Artists in the exhibition include Carl Andre (b. 1935, American); Judith Braun (b. 1947, American); T.R. Ericsson (b. 1972, American); Dan Fischer (b. 1977, American); Roland Flexner (b. 1944, French); Michaela Frühwirth (b. 1972, Austrian); Karl Haendel (b. 1976, American); Joyce Hinterding (b. 1958, Australian); Christian Holstad (b. 1972, American); Kim Jones (b. 1944, American); Robert Longo (b. 1953, American); Adam McEwen (b. 1965, English); Geof Oppenheimer (b. 1973, American); Dan Shaw-Town (b. 1983, English); and Molly Springfield (b. 1977, American).

About the digital catalogue
The catalogue is divided into three major sections—Introduction & Essays, Artists, and Conversations.

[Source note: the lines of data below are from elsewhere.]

(** Two triggers on the scenario machine, towards ["middle"], for an
    actor in the exitable ["start"]: five nanoseconds after the last
    update the request is queued; two minutes after it the move is
    applied. *)
Lemma TriggerState_debounce_witness :
  let stateMap := GetStateMap (Mem.scenario id) in
  let trigger w :=
    Latest.TriggerState Mem.Now Mem.InputTimeout 5 "web" "u" "middle" "pay"
                        Mem.transformer Mem.store (Some Mem.emitter) stateMap
                        (Mem.start w) in
  let recent := trigger (Mem.worldWith "start" (2 * Minute - 5) (2 * Minute) Minute) in
  let old := trigger (Mem.worldWith "start" 10 (2 * Minute) Minute) in
  (fst recent = Ok tt
   /\ calls (snd recent)
      = [EvFetchTraverser "u"; EvCurrentState; EvGetLastUpdateTime; EvNow;
         EvAddQueuedState "middle" "pay"]
   /\ Mem.aState <$> Mem.actors (world (snd recent)) !! "u" = Some "start")
  /\
  (fst old = Ok tt
   /\ calls (snd old)
      = [EvFetchTraverser "u"; EvCurrentState; EvGetLastUpdateTime; EvNow;
         EvSetCurrentState "middle"; EvNow; EvSetLastUpdateTime (2 * Minute + 1);
         EvUpsert QueueInfoKey "pay"; EvEntry "middle" false; EvCurrentState]
   /\ Mem.aState <$> Mem.actors (world (snd old)) !! "u" = Some "middle").
Proof.
  cbv zeta. split.
  - edestruct (TriggerState_debounce
                 Mem.Now Mem.InputTimeout Mem.store (Some Mem.emitter)
                 (GetStateMap (Mem.scenario id)) Mem.transformer 5 "web" "u" "middle" "pay"
                 (Mem.start (Mem.worldWith "start" (2 * Minute - 5) (2 * Minute) Minute)))
      as [Hwithin _].
    1-6: holds.
    erewrite Hwithin; [| right; holds | holds ..].
    vm_compute. repeat split.
  - edestruct (TriggerState_debounce
                 Mem.Now Mem.InputTimeout Mem.store (Some Mem.emitter)
                 (GetStateMap (Mem.scenario id)) Mem.transformer 5 "web" "u" "middle" "pay"
                 (Mem.start (Mem.worldWith "start" 10 (2 * Minute) Minute)))
      as [_ Houtside].
    1-6: holds.
    feed Houtside. destruct Houtside as [_ Hknown].
    erewrite Hknown; [| holds ..].
    vm_compute. repeat split.
Defined.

The Introduction features an essay by exhibition curator Sarah Urist Green on the metamorphosis of the material in contemporary art since the 1960s, and an examination of the material properties of graphite by Dr. Gregory Dale Smith, the Otto N. Frenzel III Senior Conservation Scientist at the Indianapolis Museum of Art. The Artists section provides information about each artist and contextualizes their work in the exhibition within their larger oeuvre. This section is highly interactive, offering readers an opportunity to experience the artwork and installation through multimedia-rich documentation. Readers can watch video interviews of artists as they discuss their work in Graphite and their process. The Conversations section pairs artists within the exhibition with each other and outside scholars in expansive discussions that begin with each artist’s use of graphite. The results are substantive conversations that reveal the artists’ shared affinities and differences in their approaches to the material.

Multimedia content includes video documentation of a visit to T.R. Ericsson’s studio near Cleveland, Ohio, where he reveals his process of pushing powdered graphite through photographic silkscreens. Other video content includes the time-lapse development of Kim Jones’ intricate War Drawing and Judith Braun’s monumental wall drawing Without Pleasure All We’d Have Is a Bunch of Stuff Vibrating (2012). Scholarly essays are enhanced by high-resolution images and video figure references of works such as Richard Serra’s seminal film Hand Catching Lead (1968) and an animation describing the molecular structure of graphite. Along with extensive documentation of the works within Graphite, the digital catalogue also includes a photographic walk-through of the exhibition.